Shame on you, Phantom. As if trying to cope with Dame Edna isn't hard enough for our American cousins, you have to inflict them with her lout of a nephew, Barry McKenzie.


----------



## Katybug

Lol!!!!


----------



## RedRibbons

Well, people can make light of it, but just think about this: What if you saw a huge over five foot snake on your kitchen table? Would you be laughing? Would you just say, "Oh well, it is just a harmless snake, and I have nothing to worry about." I had that happen to me, this past summer. The thing was a huge black snake. And, it did not kill the mice around my home. It scared the hell out of me. It got up from my crawl space, because I had two holes in my floor, behind water heater I did not know about. Holes have been sealed. I also covered all of the vents to my crawl space. I called animal control and they took the thing out. Anyway, when any of you think something like this is funny, think about a huge snake crawling up on your bed when you are asleep. Not so funny now, is it?


----------



## Ozarkgal

Poor Red Ribbons..I can see where you would be absolutely traumatized by a snake in your house.  There are seven poisonous species in Arkansas,  and believe me I am ever on the lookout.  If I had one in the house I would have to leave and throw a match in the door on the way out, I ain't going back in!


----------



## RedRibbons

Ozarkgal said:


> Poor Red Ribbons..I can see where you would be absolutely traumatized by a snake in your house.  There are seven poisonous species in Arkansas,  and believe me I am ever on the lookout.  If I had one in the house I would have to leave and throw a match in the door on the way out, I ain't going back in!

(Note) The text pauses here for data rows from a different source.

Lemma price_read_up_to_comma_witness :
  Price.withMargin Examples.noDigits ([49] ++ [46] ++ [50; 57; 57] ++ [44] ++ [57; 57])
  = Price.withMargin Examples.noDigits ([49] ++ [46] ++ [50; 57; 57])
  /\ u "1.299,99" = [49] ++ [46] ++ [50; 57; 57] ++ [44] ++ [57; 57]
  /\ Price.withMargin Examples.noDigits (u "1.299,99") = u "1.49".
Proof.
  split; [|split; vm_compute; reflexivity].
  apply (price_read_up_to_comma Examples.noDigits [49] [50; 57; 57] [57; 57]).
  - discriminate.
  - repeat constructor.
  - repeat constructor.
Defined.

(** ** Images, and the bookkeeping of requests *)

Section ImageFacts.

Import Routes Shape.



Variable parseURL : jsstring -> option UrlSchema.URLRecord.
Variable shortestDecimal : float -> jsstring.
Variable categoriesOf : Doc -> list jsstring.

(** Every request that has arrived is answered or waits for its fetch. *)
Lemma step_accounting (s : Server) (e : Event) :
  ((if isArrival e then 1 else 0) + length (inFlight s)
   = (if answered (step parseURL shortestDecimal categoriesOf s e).2 then 1 else 0)
     + length (inFlight (step parseURL shortestDecimal categoriesOf s e).1))%nat
  /\ (issued (step parseURL shortestDecimal categoriesOf s e).2 = true ->
      isArrival e = true
      /\ answered (step parseURL shortestDecimal categoriesOf s e).2 = false).
Proof.
  destruct e as [body|k result]; cbn [step isArrival].
  - destruct (scrapeStart parseURL (storage s) body) as [r|url]; cbn.
    + split; [reflexivity | discriminate].
    + split; [rewrite length_app; cbn; lia | intros _; split; reflexivity].
  - destruct (inFlight s !! k) as [url|] eqn:Hk.
    + destruct (scrapeFinish shortestDecimal categoriesOf (storage s) url result)
        as [storage' r].
      cbn. split; [|discriminate].
      rewrite length_delete by (eexists; exact Hk).
      apply lookup_lt_Some in Hk. lia.
    + cbn. split; [reflexivity | discriminate].
Qed.

Lemma run_accounting (events : list Event) (s : Server) :
  (length (List.filter isArrival events) + length (inFlight s)
   = length (List.filter answered
               (run parseURL shortestDecimal categoriesOf s events).2)
     + length (inFlight (run parseURL shortestDecimal categoriesOf s events).1))%nat
  /\ Forall (fun eff => issued eff = true -> answered eff = false)
            (run parseURL shortestDecimal categoriesOf s events).2
  /\ (length (List.filter issued
                (run parseURL shortestDecimal categoriesOf s events).2)
      <= length (List.filter isArrival events))%nat.
Proof.
  revert s. induction events as [|e events IH]; intros s; cbn [run].
  - cbn. split; [lia|]. split; [constructor | lia].
  - pose proof (step_accounting s e) as [Hcount Hfetch].
    destruct (step parseURL shortestDecimal categoriesOf s e) as [s1 eff].
    specialize (IH s1).
    destruct (run parseURL shortestDecimal categoriesOf s1 events) as [s2 effs].
    cbn [fst snd] in *. destruct IH as (IH1 & IH2 & IH3).
    split; [|split].
    + cbn [List.filter]. destruct (isArrival e), (answered eff); cbn [length]; lia.
    + constructor; [|exact IH2]. intros Hissued. apply Hfetch. exact Hissued.
    + cbn [List.filter]. destruct (issued eff) eqn:Hissued; [|destruct (isArrival e); cbn [length]; lia].
      destruct (Hfetch eq_refl) as [-> _]. cbn [length]. lia.
Qed.

End ImageFacts.



(** X22. From the start of the server on, every request that has arrived
    has been answered exactly once or is still waiting for its fetch:
    the arrivals are as many as the replies and the fetches in flight
    together. An event that issues a fetch gives no reply, and there are
    no more fetches than arrivals. *)
Theorem every_request_answered_once
    (parseURL : jsstring -> option UrlSchema.URLRecord)
    (shortestDecimal : float -> jsstring) (categoriesOf : Doc -> list jsstring)
    (events : list Routes.Event) :
  (length (List.filter Shape.isArrival events)
   = length (List.filter Shape.answered
               (Routes.run parseURL shortestDecimal categoriesOf
                  Routes.initial events).2)
     + length (Routes.inFlight
                 (Routes.run parseURL shortestDecimal categoriesOf
                    Routes.initial events).1))%nat
  /\ Forall (fun eff => Shape.issued eff = true -> Shape.answered eff = false)
            (Routes.run parseURL shortestDecimal categoriesOf
               Routes.initial events).2
  /\ (length (List.filter Shape.issued
                (Routes.run parseURL shortestDecimal categoriesOf
                   Routes.initial events).2)
      <= length (List.filter Shape.isArrival events))%nat.
Proof.
  pose proof (run_accounting parseURL shortestDecimal categoriesOf events
                Routes.initial) as (H1 & H2 & H3).
  cbn [Routes.initial Routes.inFlight length] in H1.
  split; [lia|]. split; assumption.
Qed.

(** ** The record that is saved *)

Section SavedRecord.

Import UrlSchema Storage Routes Shape.

Variable parseURL : jsstring -> option URLRecord.
Variable shortestDecimal : float -> jsstring.
Variable categoriesOf : Doc -> list jsstring.

(** Where the members of an assembled record come from. *)
Lemma assemble_parts (url : jsstring) (result : FetchResult)
    (product : InsertProduct) :
  assemble shortestDecimal categoriesOf url result = Ok product ->
  exists response schema,
    result = Resolved response
    /\ categories product = categoriesOf (page response)
    /\ Storage.attributes product = scrapeProductAttributes (page response)
    /\ variants product = scrapeVariants (page response) schema
    /\ Price.scrapePrice shortestDecimal (page response)
       = Ok {| Price.price := Storage.price product;
               Price.basePrice := basePrice product |}.
Proof.
  unfold assemble.
  destruct result as [|response]; [discriminate|].
  destruct (ok response); cbn [negb]; [|discriminate].
  destruct (productSchema (page response)) as [schema|e1];
    cbn [mbind result_bind]; [|discriminate].
  destruct (Price.scrapePrice shortestDecimal (page response)) as [[p b]|e2]
    eqn:Hprice; cbn [mbind result_bind]; [|discriminate].
  match goal with |- (if ?c then _ else _) = _ -> _ => destruct c end;
    [discriminate|].
  destruct (productImages (page response) schema) as [images|e3];
    cbn [mbind result_bind]; [|discriminate].
  intros [= <-]. exists response, schema.
  repeat (split; [reflexivity|]). exact Hprice.
Qed.

(** A step never takes an entry out of the cache nor lowers the next id. *)
Lemma step_grows (s : Server) (e : Event) :
  dom (products (storage s))
    ⊆ dom (products (storage (step parseURL shortestDecimal categoriesOf s e).1))
  /\ (currentId (storage s)
      <= currentId (storage (step parseURL shortestDecimal categoriesOf s e).1))%N.
Proof.
  destruct e as [body|k result]; cbn [step].
  - destruct (scrapeStart parseURL (storage s) body); cbn; split; (reflexivity || lia).
  - destruct (inFlight s !! k) as [url|]; [|cbn; split; (reflexivity || lia)].
    unfold scrapeFinish.
    destruct (assemble shortestDecimal categoriesOf url result) as [product|err];
      cbn; [|split; (reflexivity || lia)].
    split; [apply dom_insert_subseteq | lia].
Qed.

Lemma run_grows (events : list Event) (s : Server) :
  dom (products (storage s))
    ⊆ dom (products (storage (run parseURL shortestDecimal categoriesOf s events).1))
  /\ (currentId (storage s)
      <= currentId (storage (run parseURL shortestDecimal categoriesOf s events).1))%N.
Proof.
  revert s. induction events as [|e events IH]; intros s; cbn [run].
  - cbn. split; (reflexivity || lia).
  - pose proof (step_grows s e) as [Hdom Hid].
    destruct (step parseURL shortestDecimal categoriesOf s e) as [s1 eff].
    specialize (IH s1).
    destruct (run parseURL shortestDecimal categoriesOf s1 events) as [s2 effs].
    cbn [fst snd] in *. destruct IH as [IHdom IHid].
    split; [etransitivity; eassumption | lia].
Qed.

End SavedRecord.

(** X23. Every record the scrape handler assembles for saving carries the
    URL of the request, a title, a description, a price and at least one
    image; its price is the one derived from its base price; it has at
    least one category and no empty one, and its tags are its categories;
    its sizes are pairwise different and none is empty, and so are its
    colors; and every attribute has a non-empty name and value. *)
Theorem saved_record_is_well_formed (shortestDecimal : float -> jsstring)
    (view : Doc -> Categories.CategoryPage) (url : jsstring)
    (result : Routes.FetchResult) (product : Storage.InsertProduct) :
  Routes.assemble shortestDecimal
    (fun doc => Categories.scrapeTrendyolCategories (view doc)) url result
    = Ok product ->
  Storage.url product = url
  /\ Shape.completeRecord product
  /\ Storage.price product
     = Price.withMargin shortestDecimal (Storage.basePrice product)
  /\ Storage.categories product <> []
  /\ Shape.allNamed (Storage.categories product)
  /\ NoDup (sizes (Storage.variants product))
  /\ Shape.allNamed (sizes (Storage.variants product))
  /\ NoDup (colors (Storage.variants product))
  /\ Shape.allNamed (colors (Storage.variants product))
  /\ Shape.namedEntries (Storage.attributes product).
Proof.
  intros Ha.
  split; [eapply assemble_url; exact Ha|].
  split; [eapply assemble_complete; exact Ha|].
  apply assemble_parts in Ha
    as (response & schema & _ & Hcategories & Hattributes & Hvariants & Hprice).
  split; [apply (scrapePrice_ok _ _ _ Hprice)|].
  rewrite Hcategories, Hvariants, Hattributes.
  destruct (scrapeTrendyolCategories_named (view (Routes.page response)))
    as [Hsome Hnamed].
  split; [exact Hsome|]. split; [exact Hnamed|].
  destruct (scrapeVariants_distinct_named (Routes.page response) schema)
    as (Hs1 & Hs2 & Hc1 & Hc2).
  repeat (split; [assumption|]).
  apply scrapeProductAttributes_named.
Qed.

No need to feel sympathy for me. If I ever see any kind of snake in my house again, I will chop up that disgusting thing. I believe most normal people would be "traumatized" in seeing a snake in their house.


----------



## Anne

I remember hearing of a place they called 'the snake house', because the owners kept finding snakes in their basement, and couldn't locate where they were getting in; they ended up moving because of it.   These were just garden snakes, as there were no poisonous ones in that area, but nevertheless, I wouldn't stay in a house with any kind of snake.
We have a crawlspace here, but hubby screened off the vents as mice were getting in, and of course I figured snakes would follow.  Yikes.  So far, no more mice or snakes, but plenty of spiders....don't like them, either...some of them are poisonous.


----------



## Diwundrin

I can see where that would be somewhat upsetting Redribbons.  I had a green tree snake in here, it was harmless but what upset me was that I never did find the damned thing after it went under the furniture.  I guess it got out but I would have liked to have seen it leave at least.  If it had been a top ten fanger I'd have called someone in to find it but they don't bother coming for harmless ones.

We joke about snakes but still pay them due respect, most rural people have snake stories, they're just a fact of life to be aware of. 
It wouldn't be a great life to be overly scared of them around here that's for sure, we wouldn't get any sleep.


----------



## RedRibbons

Concerning any types of snakes or other wild creature: I do not go into their territory. This is My territory, and if anything invades my home and my space, they will die. Quiet simply really. Fact of life or not, they have no business in my home.


----------



## Diwundrin

Maybe our building houses in their territory is why they bite us ?


----------



## babyboomer

My friends bought a 1950's house at the begining of the year. When stripping old carpet, we found a dead and dried snake near front door.


----------



## RedRibbons

Diwundrin said:


> Maybe our building houses in their territory is why they bite us ?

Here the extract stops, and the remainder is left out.